Work instructions – Would you please copy exactly the line with "and [min] stand" and all lines that follow it in the data below, through the last one?

[Collected data]
------------------------------------------------

(** * Actor kinematics and solid collision of [js/actors.js]

    A shallow embedding of the [Box] geometry and of the [Actor] methods
    [processInput], [ambientAcceleration], [move], [stayInWorld],
    [dampVelocity], [moveOutside], [startFalling], [stopFalling],
    [standingOn], [collideSolid] and [_collideSolidBox].

    JavaScript numbers are abstracted by the interface [Number]: the methods
    are written once over it, run on rationals ([QNumber]) and are reasoned
    about over the reals ([RNumber]) wherever a property needs the laws of
    arithmetic or the square root.  Rounding, overflow and NaN of IEEE
    doubles are outside the model.  A method that mutates [this] becomes a
    function from the actor to the updated actor (paired with the returned
    value when the method returns one). *)

From Stdlib Require Import Bool List String ZArith QArith Qabs Qminmax.
From Stdlib Require Import Reals Lra Lia.
Import ListNotations.

Set Implicit Arguments.

(** ** Numbers *)

Declare Scope num_scope.
Delimit Scope num_scope with num.

(** The operations the modelled methods apply to JavaScript numbers.
    [ofZ] injects the integer literals of the source; [sqrt], [abs], [max]
    and [min] stand for [Math.sqrt], [Math.abs], [Math.max], [Math.min]. *)
Class Number (N : Type) : Type := {
  ofZ : Z -> N;
  add : N -> N -> N;
  sub : N -> N -> N;
  mul : N -> N -> N;
  div : N -> N -> N;
  neg : N -> N;
  abs : N -> N;
  max : N -> N -> N;
  min : N -> N -> N;
  sqrt : N -> N;
  eqb : N -> N -> bool;
  ltb : N -> N -> bool;
  leb : N -> N -> bool
}.

Notation "a + b" := (add a b) : num_scope.
Notation "a - b" := (sub a b) : num_scope.
Notation "a * b" := (mul a b) : num_scope.
Notation "a / b" := (div a b) : num_scope.
Notation "- a" := (neg a) : num_scope.
Notation "a =? b" := (eqb a b) (at level 70) : num_scope.
Notation "a <? b" := (ltb a b) (at level 70) : num_scope.
Notation "a <=? b" := (leb a b) (at level 70) : num_scope.
Notation "a >? b" := (ltb b a) (at level 70) : num_scope.
Notation "a >=? b" := (leb b a) (at level 70) : num_scope.
Notation "a !=? b" := (negb (eqb a b)) (at level 70) : num_scope.

(** Square root on rationals, rounded down to the grid of the argument's
    denominator: exact on [n/d] whenever [n*d] is a perfect square. *)
Definition Qsqrt (q : Q) : Q :=
  Z.sqrt (Qnum q * Zpos (Qden q)) # Qden q.

Definition Qlt_bool (a b : Q) : bool := negb (Qle_bool b a).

------------------------------------------------

Written solution –
    and [min] stand for [Math.sqrt], [Math.abs], [Math.max], [Math.min]. *)
Class Number (N : Type) : Type := {
  ofZ : Z -> N;
  add : N -> N -> N;
  sub : N -> N -> N;
  mul : N -> N -> N;
  div : N -> N -> N;
  neg : N -> N;
  abs : N -> N;
  max : N -> N -> N;
  min : N -> N -> N;
  sqrt : N -> N;
  eqb : N -> N -> bool;
  ltb : N -> N -> bool;
  leb : N -> N -> bool
}.

Notation "a + b" := (add a b) : num_scope.
Notation "a - b" := (sub a b) : num_scope.
Notation "a * b" := (mul a b) : num_scope.
Notation "a / b" := (div a b) : num_scope.
Notation "- a" := (neg a) : num_scope.
Notation "a =? b" := (eqb a b) (at level 70) : num_scope.
Notation "a <? b" := (ltb a b) (at level 70) : num_scope.
Notation "a <=? b" := (leb a b) (at level 70) : num_scope.
Notation "a >? b" := (ltb b a) (at level 70) : num_scope.
Notation "a >=? b" := (leb b a) (at level 70) : num_scope.
Notation "a !=? b" := (negb (eqb a b)) (at level 70) : num_scope.

(** Square root on rationals, rounded down to the grid of the argument's
    denominator: exact on [n/d] whenever [n*d] is a perfect square. *)
Definition Qsqrt (q : Q) : Q :=
  Z.sqrt (Qnum q * Zpos (Qden q)) # Qden q.

Definition Qlt_bool (a b : Q) : bool := negb (Qle_bool b a).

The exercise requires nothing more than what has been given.